Por Luiz
Vladimir Putin conseguiu uma coisa rara nesta semana. Fez Kim Jong-un sair do conforto de sua casa, na aprazível Pyongyang, tomar seu trem blindado de luxo e ir encontrá-lo na Sibéria.
Em pauta, segundo analistas, está uma possível ajuda da Coreia do Norte à Rússia na Guerra da Ucrânia, sobretudo com munições. Em troca, Kim conseguiria do novo aliado tecnologia há muito desejada para seu programa de armamentos. Essa “aliança do trem blindado” traz novas implicações para os rumos do conflito na Ucrânia e, sobretudo, o balanço de poder na Ásia.

A reabilitação de Kim Jong-un
A Rússia enfrenta uma série de gargalos de infraestrutura militar, principalmente na produção de peças de artilharia, tão necessária numa guerra de atrito como a da Ucrânia. Com o maior Exército do mundo e há 70 anos em prontidão para o combate, a família Kim tem estoques de sobra, ainda que com peças arcaicas.
“A renovação da relação militar entre a Coreia do Norte e a Rússia vai possibilitar trocas de armamentos, incluindo tecnologias que os militares norte-coreanos há muito desejam, mas não têm acesso devido à adesão da China e da Rússia às sanções internacionais”, explica Scott Snyder, especialista em Coreia do Coucil on Foreign Relations.
Analistas veem no encontro uma resposta à recente aliança anunciada entre Japão, EUA e Coreia do Sul. De fato, ao visitar Pyongyang, o ministro da Defesa de Putin, Serguei Shoigu, sugeriu a realização de exercícios militares conjuntos entre russos, coreanos e chineses, numa espécie de contrapeso à aliança ocidental. Antes dele, o membro do Comité Central do Partido Comunista Chinês, Li Hongzhong também esteve em Pyongyang.

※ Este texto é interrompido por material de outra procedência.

Definition uses_relative : list string :=
  [""; "ftp"; "http"; "gopher"; "nntp"; "imap"; "wais"; "file"; "https";
   "shttp"; "mms"; "prospero"; "rtsp"; "rtsps"; "rtspu"; "sftp"; "svn";
   "svn+ssh"; "ws"; "wss"].

Definition uses_netloc : list string :=
  [""; "ftp"; "http"; "gopher"; "nntp"; "telnet"; "imap"; "wais"; "file";
   "mms"; "https"; "shttp"; "snews"; "prospero"; "rtsp"; "rtsps"; "rtspu";
   "rsync"; "svn"; "svn+ssh"; "sftp"; "nfs"; "git"; "git+ssh"; "ws"; "wss";
   "itms-services"].

Definition str_in (s : string) (l : list string) : bool :=
  existsb (String.eqb s) l.

Record url_parts : Type := UrlParts {
  u_scheme : string;
  u_netloc : string;
  u_path : string
}.

(** [urlparse(url, scheme)]: an initial run of scheme characters that
    starts with a letter and is followed by [:] is the scheme, lowered;
    after [//] the network location runs up to the next [/]. *)
Definition urlparse (url default_scheme : string) : url_parts :=
  let '(pre, rest) := span scheme_char url in
  let '(scheme, url1) :=
    match pre, rest with
    | String c _, String ":" rest' =>
        if is_alpha c then (lower pre, rest') else (default_scheme, url)
    | _, _ => (default_scheme, url)
    end in
  if String.prefix "//" url1 then
    let '(netloc, path) :=
      span (fun c => negb (Ascii.eqb c "/")) (string_drop 2 url1) in
    UrlParts scheme netloc path
  else UrlParts scheme "" url1.

(** [urlunparse] *)
Definition urlunparse (u : url_parts) : string :=
  let url := u_path u in
  let url :=
    if negb (u_netloc u =? "")
       || (negb (u_scheme u =? "") && str_in (u_scheme u) uses_netloc
           && negb (String.prefix "//" url))
    then
      let url :=
        if negb (url =? "") && negb (String.prefix "/" url)
        then "/" +:+ url else url in
      "//" +:+ u_netloc u +:+ url
    else url in
  if negb (u_scheme u =? "") then u_scheme u +:+ ":" +:+ url else url.

(** [segments[1:-1] = filter(None, segments[1:-1])] *)
Definition drop_empty_inner (segments : list string) : list string :=
  match segments with
  | first :: (_ :: _) as rest =>
      first :: List.filter (fun s => negb (s =? "")) (removelast rest)
        ++ [List.last rest ""]
  | _ => segments
  end.

(** The loop that resolves [.] and [..] segments. *)
Definition resolve_segments (segments : list string) : list string :=
  fold_left
    (fun resolved seg =>
       if seg =? ".." then removelast resolved
       else if seg =? "." then resolved
       else resolved ++ [seg])
    segments [].

(** The characters of the URLs that the model covers. *)
Definition url_char (c : ascii) : bool :=
  let n := nat_of_ascii c in
  ((33 <=? n) && (n <=? 126))%nat
  && negb (Ascii.eqb c "?" || Ascii.eqb c "#" || Ascii.eqb c ";"
           || Ascii.eqb c "[" || Ascii.eqb c "]").

Fixpoint url_modelled (s : string) : bool :=
  match s with
  | EmptyString => true
  | String c s' => url_char c && url_modelled s'
  end.

Definition urljoin (base url : string) : string :=
  if base =? "" then url
  else if url =? "" then base
  else
    let b := urlparse base "" in
    let u := urlparse url (u_scheme b) in
    let scheme := u_scheme u in
    if negb (scheme =? u_scheme b) || negb (str_in scheme uses_relative)
    then url
    else if str_in scheme uses_netloc && negb (u_netloc u =? "")
    then urlunparse u
    else
      let netloc :=
        if str_in scheme uses_netloc then u_netloc b else u_netloc u in
      let path := u_path u in
      if path =? "" then urlunparse (UrlParts scheme netloc (u_path b))
      else
        let base_parts := split_on "/" (u_path b) in
        let base_parts :=
          if negb (List.last base_parts "" =? "") then removelast base_parts
          else base_parts in
        let segments :=
          if String.prefix "/" path then split_on "/" path
          else drop_empty_inner (base_parts ++ split_on "/" path) in
        let resolved_path := resolve_segments segments in
        let resolved_path :=
          if (List.last segments "" =? ".") || (List.last segments "" =? "..")
          then resolved_path ++ [""] else resolved_path in
        let joined := String.concat "/" resolved_path in
        urlunparse
          (UrlParts scheme netloc (if joined =? "" then "/" else joined)).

“A aproximação com a Rússia alivia o isolamento político da Coreia do Norte, legitima Kim Jong-un e encoraja a Coreia do Norte a prosseguir o seu desenvolvimento de mísseis e satélites”, acrescenta Snyder. “Com isso, Kim pretende navegar na diplomacia norte-coreana num contexto geopolítico de confronto crescente.”
Nesse sentido, a sugestão de Shoigu, de exercícios conjuntos marca um passo mais agressivo na formação dessa aliança.